Leith jerks his head at me. “Tell them.”
I sit up, eager to discuss what I want to do. “We decided last year the best way to get revenge on Aitkens is through his daughter, but Leith asked me to hold off, so I did. This time, we’ll play meet fire with fire.”
“How?” Tate asks, his keen eyes holding mine.
“Actually, it should be a lot easier than we thought.”
Leith smiles grimly at me, nodding to encourage me.
“Aitkens’ youngest daughter has been kept out of the spotlight, to a fault. She knows nothing about the work her father does, nothing about his rivals.”
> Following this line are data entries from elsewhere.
(* ===== verification/MemoryTools.v ===== *)
(** [pkg/tools/memory.go] and [memory_events.go]: the tools that save, search and delete
    memories of a tenant and browse its event log.

    The vector store is the class [VectorStore] of [Stores]; the embedder, the RFC 3339 and
    date formats, the functions of [math] and the identifiers of [uuid.New] are parameters.
    The embedding cache is the one of [Lru], the scorer the one of [Search]; both may be
    nil.  An empty vector and a nil payload do not occur.  [vecs[0]] of an empty answer is a
    panic, [None].  The texts of successful answers and the log lines are left out. *)
From S2P Require Import Prelude GoStrings Floats Values Types Stores Lru Search Consolidation.

(** ** Scoring *)

Section memory.
Context {St Vec : Type} `{VectorStore St Vec} `{U : UnicodeCase} `{SS : SliceSort}.
Context (math_exp math_log2 : float64 → float64).
Context (rfc3339 : time → string) (parse_rfc3339 parse_date : string → option time).
Context (Embed : string → result goerror (list Vec)) (zero_like : Vec → Vec) (hash : string → string).

Abbreviation embedding_cache := (@lruCache string Vec _ _).

(** 0.70, 0.85 and 0.60, the binary32 numbers nearest to them. *)
Definition dedupSameCategory : float32 := S754_finite false 11744051 (-24).
Definition dedupCrossCategory : float32 := S754_finite false 14260634 (-24).
Definition deleteThreshold : float32 := S754_finite false 10066330 (-24).

Definition permanentCategories : list string := ["preference"; "identity"; "instruction"; "fact"]%string.
Definition isPermanentDefault (category : string) : bool := bool_decide (category ∈ permanentCategories).

(** [-math.Ln2 / 7]. *)
Definition minus_lambda : float64 := S754_finite true 7135216877903268 (-56).

Definition recencyScore (now createdAt : time) (permanent : bool) : float64 :=
  if permanent then f64_one
  else
    let days := f64_div (Hours (time_sub now createdAt)) (f64_of_Z 24) in
    let days := if SFltb days f64_zero then f64_zero else days in
    math_exp (f64_mul minus_lambda days).

Definition salienceScore (accessCount : Z) : float64 :=
  if accessCount <=? 0 then f64_zero
  else min_one (f64_div (math_log2 (f64_add (f64_of_Z accessCount) f64_one)) (f64_of_Z 5)).
(* ===== verification/Accounts.v ===== *)
(** [pkg/types/account.go], the interfaces of the account and session stores with their
    laws, and their implementation on a database, [pkg/storage/mysql] ([accounts.go],
    [chat_sessions.go], [tenant.go], [workspace.go], [user_workspace.go]), which has the
    laws.

    A database is a record of tables, maps from the primary keys of [migrate.go] to rows.
    A statement may fail instead of running: [fault] says whether it does.  The order in
    which a query finds its rows is unspecified where the query does not ask for one
    ([scan]).  The columns of the models are the fields of the types, so the conversions
    between them are left out; the JSON of a tenant's configuration is read back as it
    was written. *)
From S2P Require Import Prelude GoStrings Floats Values Types Stores.

(** ** account.go *)

Record Account := {
  acc_ID : string; acc_Email : string; acc_PasswordHash : string; acc_DisplayName : string; acc_Status : string;
  acc_Role : string; acc_CreatedAt : time;
}.

Record AccountTenant := { at_AccountID : string; at_TenantID : string; at_Role : string; at_CreatedAt : time }.

Record ChatSession := {
  cs_ID : string; cs_TenantID : string; cs_AccountID : string; cs_AgentID : string; cs_Title : string;
  cs_SessionKey : string; cs_Pinned : bool; cs_Archived : bool; cs_CreatedAt : time; cs_UpdatedAt : time;
}.

#[global] Instance Account_eq_dec : EqDecision Account.
Proof. solve_decision. Defined.
#[global] Instance AccountTenant_eq_dec : EqDecision AccountTenant.
Proof. solve_decision. Defined.
#[global] Instance ChatSession_eq_dec : EqDecision ChatSession.
Proof. solve_decision. Defined.

(** A column with a default value gets it in place of the empty string. *)
Definition or_default (v d : string) : string := if str_empty v then d else v.

(** A creation or update time that is zero is set by the statement. *)
Definition or_now (now t : time) : time := if IsZero t then now else t.

Definition stored_account (now : time) (a : Account) : Account :=
  {| acc_ID := acc_ID a; acc_Email := acc_Email a; acc_PasswordHash := acc_PasswordHash a;
     acc_DisplayName := acc_DisplayName a; acc_Status := or_default (acc_Status a) "active";
     acc_Role := or_default (acc_Role a) "user"; acc_CreatedAt := or_now now (acc_CreatedAt a) |}.

(** ** The interfaces *)

Class AccountStore (S : Type) := {
  acs_Create : Account → S → S * option goerror;
  acs_GetByID : string → S → result goerror Account;
  acs_GetByEmail : string → S → result goerror Account;
  acs_Update : Account → S → S * option goerror;
  (* the account with an identifier, for the laws *)
  acs_row : string → S → option Account;
}.
Definition token_contents : Type := bool * string * string * (string * string * list string * time * time * string).

Definition pack (m : SigningMethod) (key : string) (c : Claims) : token_contents :=
  (match m with HMAC a => (true, a) | OtherMethod a => (false, a) end, key,
   (cl_AccountID c, cl_Role c, cl_Tenants c, cl_ExpiresAt c, cl_IssuedAt c, cl_Issuer c)).

Definition demo_parse (kf : SigningMethod → option string) (now : time) (tok : string) : result goerror (Claims * bool) :=
  match (of_code tok : option token_contents) with
  | None => Err ErrInvalidToken
  | Some (h, alg, key, (i, r, ts, ex, ia, iss)) =>
      if bool_decide (kf (if h then HMAC alg else OtherMethod alg) = Some key) && (now <? ex)
      then Ok ({| cl_AccountID := i; cl_Role := r; cl_Tenants := ts; cl_ExpiresAt := ex; cl_IssuedAt := ia; cl_Issuer := iss |}, true)
      else Err ErrInvalidToken
  end.

#[global] Instance demo_jwt : JWT := {
  jwt_sign m key c := Ok (to_code (pack m key c));
  jwt_parse := demo_parse;
}.

Lemma demo_parse_sign m key c kf now tok :
  jwt_sign m key c = Ok tok →
  jwt_parse kf now tok = if bool_decide (kf m = Some key) && (now <? cl_ExpiresAt c) then Ok (c, true) else Err ErrInvalidToken.
Proof.
  intros [= <-]. unfold jwt_parse, demo_jwt, demo_parse. rewrite of_code_to_code.
  by destruct m, c.
Qed.
Definition forwarded (ev : StreamEvent) : wsOutgoingMessage :=
  {| wo_Type := sev_Type ev; wo_Content := sev_Content ev; wo_Args := sev_Args ev; wo_Error := stream_text <$> sev_Error ev |}.

(** A goroutine: its session, the events it still has to forward, and how its run ends;
    [EntryLeft] says that only its deferred function remains. *)
Inductive run_state := Streaming (events : list StreamEvent) (ret : option direct_error) | EntryLeft.
Record goroutine := { go_session : string; go_state : run_state }.

(** [cw_cancelled] holds the contexts that are cancelled; [cw_open] is whether the
    connection's handler still reads. *)
Record connection := {
  cw_claims : Claims; cw_cancelFuncs : gmap string nat; cw_cancelled : gset nat; cw_running : gmap nat goroutine;
  cw_next : nat; cw_out : list wsOutgoingMessage; cw_open : bool;
  (* the messages handed to the agent loop so far, for the properties *)
  cw_launched : list InboundMessage;
}.

Definition ws_start (claims : Claims) : connection :=
  {| cw_claims := claims; cw_cancelFuncs := ∅; cw_cancelled := ∅; cw_running := ∅; cw_next := 0; cw_out := [auth_ok];
     cw_open := true; cw_launched := [] |}.

(** [safeWriteJSON]; a closed connection takes nothing. *)
Definition ws_write (msg : wsOutgoingMessage) (c : connection) : connection :=
  {| cw_claims := cw_claims c; cw_cancelFuncs := cw_cancelFuncs c; cw_cancelled := cw_cancelled c;
     cw_running := cw_running c; cw_next := cw_next c;
     cw_out := if cw_open c then cw_out c ++ [msg] else cw_out c; cw_open := cw_open c; cw_launched := cw_launched c |}.

Definition set_running (m : gmap nat goroutine) (c : connection) : connection :=
  {| cw_claims := cw_claims c; cw_cancelFuncs := cw_cancelFuncs c; cw_cancelled := cw_cancelled c; cw_running := m;
     cw_next := cw_next c; cw_out := cw_out c; cw_open := cw_open c; cw_launched := cw_launched c |}.

Definition set_cancel (funcs : gmap string nat) (cancelled : gset nat) (c : connection) : connection :=
  {| cw_claims := cw_claims c; cw_cancelFuncs := funcs; cw_cancelled := cancelled; cw_running := cw_running c;
     cw_next := cw_next c; cw_out := cw_out c; cw_open := cw_open c; cw_launched := cw_launched c |}.

(** The case [stop]. *)
Definition ws_stop (sessionID : string) (c : connection) : connection :=
  match cw_cancelFuncs c !! sessionID with
  | Some n => set_cancel (delete sessionID (cw_cancelFuncs c)) ({[n]} ∪ cw_cancelled c) c
  | None => c
  end.

(** The message for the agent. *)
Definition ws_inbound (claims : Claims) (cs : ChatSession) (sessionID content : string) : InboundMessage :=
  {| in_Channel := "web";
     in_TenantID := if str_empty (cs_TenantID cs) then default "" (head (cl_Tenants claims)) else cs_TenantID cs;
     in_UserID := cl_AccountID claims; in_SenderID := ""; in_ChatID := sessionID; in_Content := content; in_Media := [];
     in_Metadata := ∅; in_SessionKey := cs_SessionKey cs; in_AgentID := cs_AgentID cs; in_Timestamp := time_zero |}.

(** The case [message] up to the start of the goroutine: an error to write, or the message
    to run. *)
Definition ws_check (claims : Claims) (sessionID content : string) (s : S) : result string InboundMessage :=
  if str_empty sessionID || str_empty content then Err "session_id and content are required"%string
  else match css_GetByAccountID sessionID (cl_AccountID claims) s with
       | Err _ => Err "session not found"%string
       | Ok cs => if str_empty (cs_AgentID cs) then Err "session has no agent assigned"%string
                  else Ok (ws_inbound claims cs sessionID content)
       end.

(** The new context replaces the entry of the session, whose old context is cancelled. *)
Definition ws_launch (sessionID : string) (inbound : InboundMessage) (events : list StreamEvent) (ret : option direct_error)
    (c : connection) : connection :=
  {| cw_claims := cw_claims c; cw_cancelFuncs := <[sessionID := cw_next c]> (cw_cancelFuncs c);
     cw_cancelled := match cw_cancelFuncs c !! sessionID with
                     | Some prev => {[prev]} ∪ cw_cancelled c
                     | None => cw_cancelled c
                     end;
     cw_running := <[cw_next c := {| go_session := sessionID; go_state := Streaming events ret |}]> (cw_running c);
     cw_next := (cw_next c + 1)%nat; cw_out := cw_out c; cw_open := cw_open c; cw_launched := cw_launched c ++ [inbound] |}.

(** The end of the reading loop: the context of the request is cancelled with all its
    children, and the connection is closed. *)
Definition ws_close (c : connection) : connection :=
  {| cw_claims := cw_claims c; cw_cancelFuncs := cw_cancelFuncs c; cw_cancelled := cw_cancelled c ∪ dom (cw_running c);
     cw_running := cw_running c; cw_next := cw_next c; cw_out := cw_out c; cw_open := false; cw_launched := cw_launched c |}.

Definition run_of (n : nat) (c : connection) (sid : string) (st : run_state) : Prop :=
  cw_running c !! n = Some {| go_session := sid; go_state := st |}.

Inductive ws_step (s : S) (c : connection) : connection → Prop :=
| step_bad : cw_open c = true → ws_step s c (ws_write (ws_error "invalid message format") c)
| step_stop sid : cw_open c = true → ws_step s c (ws_stop sid c)
| step_other m : cw_open c = true → (∃ tok, m = AuthMessage tok) ∨ (∃ ty, m = OtherMessage ty) →
    ws_step s c (ws_write (ws_error ("unknown message type: " +:+ incoming_type m)) c)
| step_refuse sid content e : cw_open c = true → ws_check (cw_claims c) sid content s = Err e →
    ws_step s c (ws_write (ws_error e) c)
| step_launch sid content inbound events ret : cw_open c = true →
    ws_check (cw_claims c) sid content s = Ok inbound → can_run inbound events ret →
    ws_step s c (ws_launch sid inbound events ret c)
| step_close : cw_open c = true → ws_step s c (ws_close c)
| step_forward n sid ev events ret : run_of n c sid (Streaming (ev :: events) ret) →
    ws_step s c (ws_write (forwarded ev)
      (set_running (<[n := {| go_session := sid; go_state := Streaming events ret |}]> (cw_running c)) c))
| step_end n sid ret : run_of n c sid (Streaming [] ret) →
    ws_step s c (let c := set_running (<[n := {| go_session := sid; go_state := EntryLeft |}]> (cw_running c)) c in
                 match ret with
                 | Some e => if decide (n ∈ cw_cancelled c) then c else ws_write (ws_error (direct_text e)) c
                 | None => c
                 end)
| step_deferred n sid : run_of n c sid EntryLeft →
    ws_step s c (set_running (delete n (cw_running c)) (set_cancel (delete sid (cw_cancelFuncs c)) (cw_cancelled c) c)).

(** *** Properties *)

(** The connections of authenticated clients, whatever becomes of the store meanwhile;
    [ok] restricts the steps considered. *)
Inductive ws_reach (ok : connection → connection → Prop) (claims : Claims) : connection → Prop :=
| reach_start : ws_reach ok claims (ws_start claims)
| reach_step s c c' : ws_reach ok claims c → ok c c' → ws_step s c c' → ws_reach ok claims c'.

Definition any_step (c c' : connection) : Prop := True.

(** A client that waits for the end of an answer before it writes to the session again. *)
Definition waits (c c' : connection) : Prop :=
  cw_next c' = cw_next c
  ∨ ∀ g, cw_running c' !! cw_next c = Some g → ∀ n g', cw_running c !! n = Some g' → go_session g' ≠ go_session g.

Context `{!ChatSessionLaws S}.

(** The claims of a connection do not change. *)
Lemma step_claims s c c' : ws_step s c c' → cw_claims c' = cw_claims c.
Proof.
  destruct 1 as [ | sid | m | sid content e | sid content inbound events ret | | n sid ev events ret | n sid ret | n sid ]; try done.
  - unfold ws_stop. by destruct (cw_cancelFuncs c !! sid).
  - destruct ret; [|done]. cbn. by destruct (decide _).
Qed.

Lemma reach_claims ok claims c : ws_reach ok claims c → cw_claims c = claims.
Proof. induction 1 as [|s c c' _ IH _ Hstep]; [done|]. by rewrite (step_claims _ _ _ Hstep). Qed.

(** A step that starts no goroutine. *)
Definition starts_nothing (c c' : connection) : Prop := cw_launched c' = cw_launched c ∧ dom (cw_running c') ⊆ dom (cw_running c).

Lemma update_starts_nothing n sid st st' c :
  run_of n c sid st → starts_nothing c (set_running (<[n := {| go_session := sid; go_state := st' |}]> (cw_running c)) c).
Proof.
  intros Hn. split; [done|]. cbn. rewrite dom_insert. assert (n ∈ dom (cw_running c)) by (apply elem_of_dom; by eexists). set_solver.
Qed.

(** C18: On a connection that was authenticated for an account, each step either starts no
    agent, or it starts one, for a message that is in the name of the account and whose
    session, agent and conversation are those of a row that the session store has at this
    step, under the identifier of the message, and that belongs to the account; the tenant
    is that of the row, or, where the row has none, the first of the account. *)
Theorem chat_is_the_accounts ok claims c s c' :
  ws_reach ok claims c → ws_step s c c' →
  starts_nothing c c'
  ∨ ∃ m cs events ret,
      cw_launched c' = cw_launched c ++ [m] ∧ can_run m events ret
      ∧ cw_running c' = <[cw_next c := {| go_session := in_ChatID m; go_state := Streaming events ret |}]> (cw_running c)
      ∧ css_row (in_ChatID m) s = Some cs ∧ cs_AccountID cs = cl_AccountID claims
      ∧ in_UserID m = cl_AccountID claims ∧ in_SessionKey m = cs_SessionKey cs
      ∧ in_AgentID m = cs_AgentID cs ∧ cs_AgentID cs ≠ ""%string
      ∧ (cs_TenantID cs ≠ ""%string → in_TenantID m = cs_TenantID cs)
      ∧ (cs_TenantID cs = ""%string → in_TenantID m = default ""%string (head (cl_Tenants claims))).
Proof.
  intros Hr%reach_claims Hstep.
  destruct Hstep as [ | sid | m | sid content e | sid content inbound events ret _ Hchk Hrun | | n sid ev events ret Hn | n sid ret Hn | n sid Hn ];
    try (left; by split).
  - left. unfold ws_stop. by destruct (cw_cancelFuncs c !! sid).
  - right. rewrite Hr in Hchk. unfold ws_check in Hchk. destruct (_ || _); [done|].
    destruct (css_GetByAccountID sid _ s) as [cs|] eqn:Hg; [|done]. apply css_by_account in Hg as [Hrow Hacc].
    destruct (str_empty (cs_AgentID cs)) eqn:Hag; [done|]. injection Hchk as <-. apply bool_decide_eq_false in Hag.
    exists (ws_inbound claims cs sid content), cs, events, ret. unfold ws_inbound, str_empty. cbn.
    split_and!; try done; intros Ht; [by rewrite bool_decide_false|by rewrite bool_decide_true].
  - left. destruct (update_starts_nothing n sid _ (Streaming events ret) c Hn) as [Hl Hd]. by split.
  - left. pose proof (update_starts_nothing n sid _ EntryLeft c Hn) as Hno. destruct ret as [e|]; [|done]. cbn.
    destruct (decide _); [done|]. destruct Hno as [Hl Hd]. by split.
  - left. split; [done|]. cbn. rewrite dom_delete. set_solver.
Qed.

(** *** Stopping *)

(** The entries name running goroutines of their sessions, and a goroutine whose context
    is good has the entry of its session; no two run for one session. *)
Definition entries_ok (c : connection) : Prop :=
  (∀ n g, cw_running c !! n = Some g → (n < cw_next c)%nat
     ∧ (n ∈ cw_cancelled c ∨ cw_cancelFuncs c !! go_session g = Some n))
  ∧ (∀ n m g h, cw_running c !! n = Some g → cw_running c !! m = Some h → go_session g = go_session h → n = m).

Lemma entries_write msg c : entries_ok c → entries_ok (ws_write msg c).
Proof. done. Qed.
“How do you know this?” Tate asks.
“I’ve been following her for the past fucking year.”
“Brilliant,” Leith mutters.
I snort and nod my head. “Aye. So this time, we get the upper hand. She won’t know me from Adam if I introduce myself to her. She works in a little private shop just outside of Inverness, and I can make my way in with her easily. I know what she likes. I know what she doesn’t.” I smile. “And I have a way with women.”
“Jesus,” Tate mutters with a snort. “Why has her father allowed her to own a store in the centre?”
“Not really sure he knows. She does have a security detail, and they follow her everywhere. Looks like she uses the store as a front.”
Tate nods slowly, clearly not impressed.
“So that’s yer plan?”
I smile, eager to tell them the details.
“I’ll seduce her. Make her think she loves me.”
Clyde snorts. “How the bloody hell will you do that? Drug her?”
Without hesitation, I shrug. “Aye. Naturally. If necessary.”
The room quiets.
“Mac’s planned this for long enough, I’m certain he knows every detail of what he’s planning,” Leith says with absolute confidence.
Slowly, the men around me nod as I explain.
“She’s a bonnie lass. But she’s been protected. Kept away from the world of the mob. She won’t know who I am.”